- Rivne Location within Lviv Oblast Rivne Location within Ukraine
- Coordinates: 49°22′49″N 23°45′50″E﻿ / ﻿49.38028°N 23.76389°E
- Country: Ukraine
- Oblast: Lviv Oblast
- Raion: Drohobych
- Area: 0.676 km^{2} (0.261 sq mi)
- Population: 200
- • Density: 300/km^{2} (770/sq mi)

= Rivne, Lviv Oblast =

Rural locality in Lviv Oblast, Ukraine

Rivne (Рівне, Königsau, Równe) is a village (selo) in Drohobych Raion, Lviv Oblast, in west Ukraine. It belongs to Medenychi settlement hromada, one of the hromadas of Ukraine.

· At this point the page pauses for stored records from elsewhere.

(** With any allocation refused the answer is NULL. *)
Lemma base64url_ok ao fuel n s rest : Forall is_byte s -> Z.of_nat (length s) <= 1000000 -> (2 * length s + 6 <= fuel)%nat ->
  exists r n', base64url_decode ao fuel n (url64 s ++ 0 :: rest) = Ok (r, n') /\
    (r = None \/ r = Some (decoded s ++ [0])) /\ ((forall k, ao k = true) -> r = Some (decoded s ++ [0])).
Proof.
  intros Hs Hlen Hf. unfold base64url_decode. rewrite cstr_app, ok_bind by (by apply url64_no_nul). cbv zeta.
  pose proof (url_padding s Hs) as Hpad. set (p := ((3 - length s mod 3) mod 3 + 4 * extra s)%nat) in *.
  assert (length (url64 s) = length s + (length s + 2) / 3)%nat as Hl by (unfold url64; by rewrite length_map, body64_length).
  assert ((length s + 2) / 3 <= length s)%nat as Hd.
  { destruct (length s) as [|m] eqn:E; [done|]. apply Nat.Div0.div_le_upper_bound. lia. }
  assert (length (enc64 s) <= length s + (length s + 2) / 3 + 2)%nat as Hle.
  { rewrite <- body64_length by done. destruct (body64_spec s Hs) as [_ E]. rewrite E, length_app, length_replicate.
    pose proof (Nat.mod_upper_bound (3 - length s mod 3) 3). lia. }
  assert (p <= 6)%nat as Hp6.
  { unfold p, extra. pose proof (Nat.mod_upper_bound (3 - length s mod 3) 3). case_decide; lia. }
  replace (Z.of_nat (length (url64 s)) + 4 - Z.of_nat (length (url64 s)) mod 4 + 1) with (Z.of_nat (length (url64 s) + p + 1)) by lia.
  replace (Z.of_nat (length (url64 s) + p + 1) - 1) with (Z.of_nat (length (url64 s) + p)) by lia.
  unfold malloc at 1. destruct (ao n) eqn:En; [|eexists _, _; split; [done|]; split; [by left|intros H; congruence]].
  rewrite int_ok_in, ok_bind, !Nat2Z.id by lia.
  pose proof (url_fill s (replicate (length (url64 s) + p + 1) 0) Hs) as Hfill. cbv zeta in Hfill. fold p in Hfill.
  rewrite Hfill, ok_bind by (rewrite length_replicate; lia). clear Hfill.
  rewrite drop_replicate. replace (length (url64 s) + p + 1 - (length (url64 s) + p))%nat with 1%nat by lia. cbn [replicate].
  rewrite bset_app, ok_bind.
  2:{ rewrite length_app, length_replicate. destruct (body64_spec s Hs) as [_ ->]. rewrite length_app, length_replicate.
      unfold url64. rewrite length_map. unfold p. lia. }
  rewrite <- app_assoc. destruct (decode_base64_ok ao fuel (S n) s (extra s) [] Hs) as (r & -> & Hr);
    [unfold extra; case_decide; lia|lia|]. rewrite ok_bind.
  destruct (ao (S n)) eqn:En1; [|subst r; eexists _, _; split; [done|]; split; [by left|intros H; congruence]].
  destruct Hr as [tail ->]. unfold malloc. destruct (ao (S (S n))) eqn:En2; [|eexists _, _; split; [done|]; split; [by left|intros H; congruence]].
  assert (length (decoded s) = length (pad3 s) + 3 * extra s)%nat as Hdl by (unfold decoded; by rewrite length_app, length_replicate).
  rewrite app_assoc, Nat2Z.id. fold (decoded s).
  rewrite (fill0_ok _ _ (decoded s)); [|lia|rewrite length_replicate; lia|intros j v; apply bget_prefix].
  rewrite ok_bind, drop_replicate. replace (Z.to_nat (Z.of_nat (length (pad3 s) + 3 * extra s) + 1) - (length (pad3 s) + 3 * extra s))%nat with 1%nat by lia.
  cbn [replicate]. rewrite bset_app, ok_bind by lia. eexists _, _. split; [done|]. split; [by right|done].
Qed.

(** Base64.  Encoding any bytes gives their standard text in one line,
    with padding: no newline is ever inserted, since the position is always a
    multiple of four.  Decoding that text gives the bytes back, followed by a
    zero for every padding character, and decoding the unpadded URL form gives
    the same (and three more zeros when the length is a multiple of three).
    An allocation refused gives NULL. *)
Theorem zplay_base64_roundtrip (ao : nat -> bool) (fuel n : nat) (s rest : bytes) :
  Forall is_byte s -> Z.of_nat (length s) <= 1000000 -> (4 * length s + 16 <= fuel)%nat ->
  (exists r, encode_base64 ao n (s ++ rest) (Z.of_nat (length s)) = Ok (r, S n) /\
     if ao n then exists tail, r = Some (enc64 s ++ 0 :: tail) else r = None) /\
  (exists r, decode_base64 ao fuel n (enc64 s ++ 0 :: rest) = Ok (r, S n) /\
     if ao n then exists tail, r = Some (pad3 s ++ tail, Z.of_nat (length (pad3 s))) else r = None) /\
  (exists r n', base64url_decode ao fuel n (url64 s ++ 0 :: rest) = Ok (r, n') /\
     (r = None \/ r = Some (decoded s ++ [0])) /\ ((forall k, ao k = true) -> r = Some (decoded s ++ [0]))).
Proof.
  intros Hs Hlen Hf. split; [by apply encode_base64_ok|]. split.
  - destruct (decode_base64_ok ao fuel n s 0 rest Hs) as (r & E & Hr); [lia| |].
    { rewrite enc64_length. assert ((length s + 2) / 3 <= length s + 1)%nat by (apply Nat.Div0.div_le_upper_bound; lia). lia. }
    exists r. split; [exact E|]. destruct (ao n); [|done]. destruct Hr as [tail ->]. exists tail. by rewrite Nat.add_0_r.
  - apply base64url_ok; [done|done|lia].
Qed.

(** ** Hexadecimal *)

Definition hexd (d : Z) : Z := if decide (d < 10) then 48 + d else 87 + d.
Definition hex_text (bs : bytes) : bytes := concat (map (fun b => [hexd (b / 16); hexd (b mod 16)]) bs).

Lemma hex2num_hexd d : 0 <= d < 16 -> hex2num (hexd d) = d.
Proof. intros Hd. unfold hex2num, hexd. repeat case_decide; lia. Qed.

Lemma hex_text_lookup bs (j : nat) b : bs !! j = Some b ->
  hex_text bs !! (2 * j)%nat = Some (hexd (b / 16)) /\ hex_text bs !! (2 * j + 1)%nat = Some (hexd (b mod 16)).
Proof.
  revert j. induction bs as [|x bs IH]; intros j Hj; [done|]. destruct j as [|j].
  - injection Hj as ->. done.
  - cbn [hex_text map concat app]. replace (2 * S j)%nat with (S (S (2 * j))) by lia.
    replace (S (S (2 * j)) + 1)%nat with (S (S (2 * j + 1))) by lia. cbn [app lookup list_lookup]. by apply IH.
Qed.

Lemma hex_text_length bs : length (hex_text bs) = (2 * length bs)%nat.
Proof. induction bs as [|x bs IH]; [done|]. change (hex_text (x :: bs)) with ([hexd (x / 16); hexd (x mod 16)] ++ hex_text bs). rewrite length_app, IH. simpl. lia. Qed.

Lemma hex_byte_ok bs (j : nat) b : is_byte b -> bs !! j = Some b -> hex_byte (hex_text bs) (Z.of_nat j) = Ok b.
Proof.
  intros Hb Hj. destruct (hex_text_lookup bs j b Hj) as [H1 H2]. unfold hex_byte, is_byte in *.
  replace (Z.of_nat j * 2 + 1) with (Z.of_nat (2 * j + 1)) by lia. replace (Z.of_nat j * 2) with (Z.of_nat (2 * j)) by lia.
  rewrite (bget_lookup _ _ _ H1), (bget_lookup _ _ _ H2), !ok_bind. rewrite !hex2num_hexd by zdiv.
  unfold u8. rewrite (Z.mod_small (b / 16)), (Z.mod_small (b mod 16)), lor_shiftl by zdiv. f_equal. zdiv.
Qed.

Lemma hex_text_no_nul bs : Forall is_byte bs -> no_nul (hex_text bs).
Proof.
  induction 1 as [|b bs Hb _ IH]; [constructor|]. change (hex_text (b :: bs)) with (hexd (b / 16) :: hexd (b mod 16) :: hex_text bs).
  unfold is_byte in Hb. assert (forall d, 0 <= d -> hexd d ≠ 0) as H by (intros d Hd; unfold hexd; case_decide; lia).
  constructor; [apply H; zdiv|]. constructor; [apply H; zdiv|done].
Qed.

Lemma hex_ok ao n bs rest : Forall is_byte bs -> bs ≠ [] ->
  hex ao n (Some (hex_text bs ++ 0 :: rest)) = Ok (if ao n then Some (bs ++ [0], Z.of_nat (length bs)) else None, S n).
Proof.
  intros Hb Hne. unfold hex. rewrite cstr_app, ok_bind by (by apply hex_text_no_nul). cbv zeta. rewrite hex_text_length.
  assert (0 < length bs)%nat by (destruct bs; [done|simpl; lia]).
  replace (Z.of_nat (2 * length bs)) with (Z.of_nat (length bs) * 2) by lia. rewrite Z.mod_mul, Z.div_mul by lia.
  rewrite decide_False by lia. unfold malloc. destruct (ao n); [|done].
  replace (Z.to_nat (Z.of_nat (length bs) + 1)) with (length bs + 1)%nat by lia. rewrite Nat2Z.id.
  rewrite (fill0_ok _ _ bs), ok_bind; [|done|rewrite length_replicate; lia|].
  2:{ intros j v Hj. apply hex_byte_ok; [|done]. by eapply Forall_lookup_1. }
  rewrite drop_replicate. replace (length bs + 1 - length bs)%nat with 1%nat by lia. cbn [replicate].
  by rewrite bset_app, ok_bind by done.
Qed.

(** ** The price *)

Definition dec_key : bytes := [0x38; 0x95; 0x18; 0x5f; 0x37; 0x2f; 0x4b; 0xba; 0x9a; 0x59; 0x4f; 0xd6; 0x5e; 0x52; 0x05; 0xf2].

Lemma dec_key_hex : dec_key_text = hex_text dec_key ++ 0 :: [].
Proof. vm_compute. reflexivity. Qed.

Definition xors (a b : bytes) : bytes := zip_with Z.lxor a b.

(** What an exchange that knows the key sends: the time stamp, the price under
    the keyed hash of the time stamp, four bytes of signature. *)
Definition zplay_message (ts price sig : bytes) : bytes :=
  ts ++ xors price (take 8 (HMAC dec_key ts)) ++ sig.

Lemma HMAC_length K M : length (HMAC K M) = 20%nat.
Proof. apply SHA1_length. Qed.
Lemma HMAC_bytes K M : Forall is_byte (HMAC K M).
Proof. apply SHA1_bytes. Qed.

Lemma xors_lookup a b (j : nat) x : length a = length b -> a !! j = Some x -> exists y, b !! j = Some y /\ xors a b !! j = Some (Z.lxor x y).
Proof.
  intros Hl Hx. destruct (lookup_lt_is_Some_2 b j) as [y Hy]; [rewrite <- Hl; by eapply lookup_lt_Some|]. exists y.
  split; [done|]. unfold xors. by rewrite lookup_zip_with, Hx, Hy.
Qed.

The village was established in the course of Josephine colonization by German Roman Catholic settlers in 1783. It was arranged in an unusual manner, within a pentagon, the only such colony in Galicia. In the planning process the village was to have a Catholic church built, which, however, did not happen until 1846.

From 1918 to 1939 the village was in Lwów Voivodeship in Poland. In 1936 the name of the municipality was changed to Równe. In January 1940 the local German population was moved out (Heim ins Reich), later replaced by Ukrainians.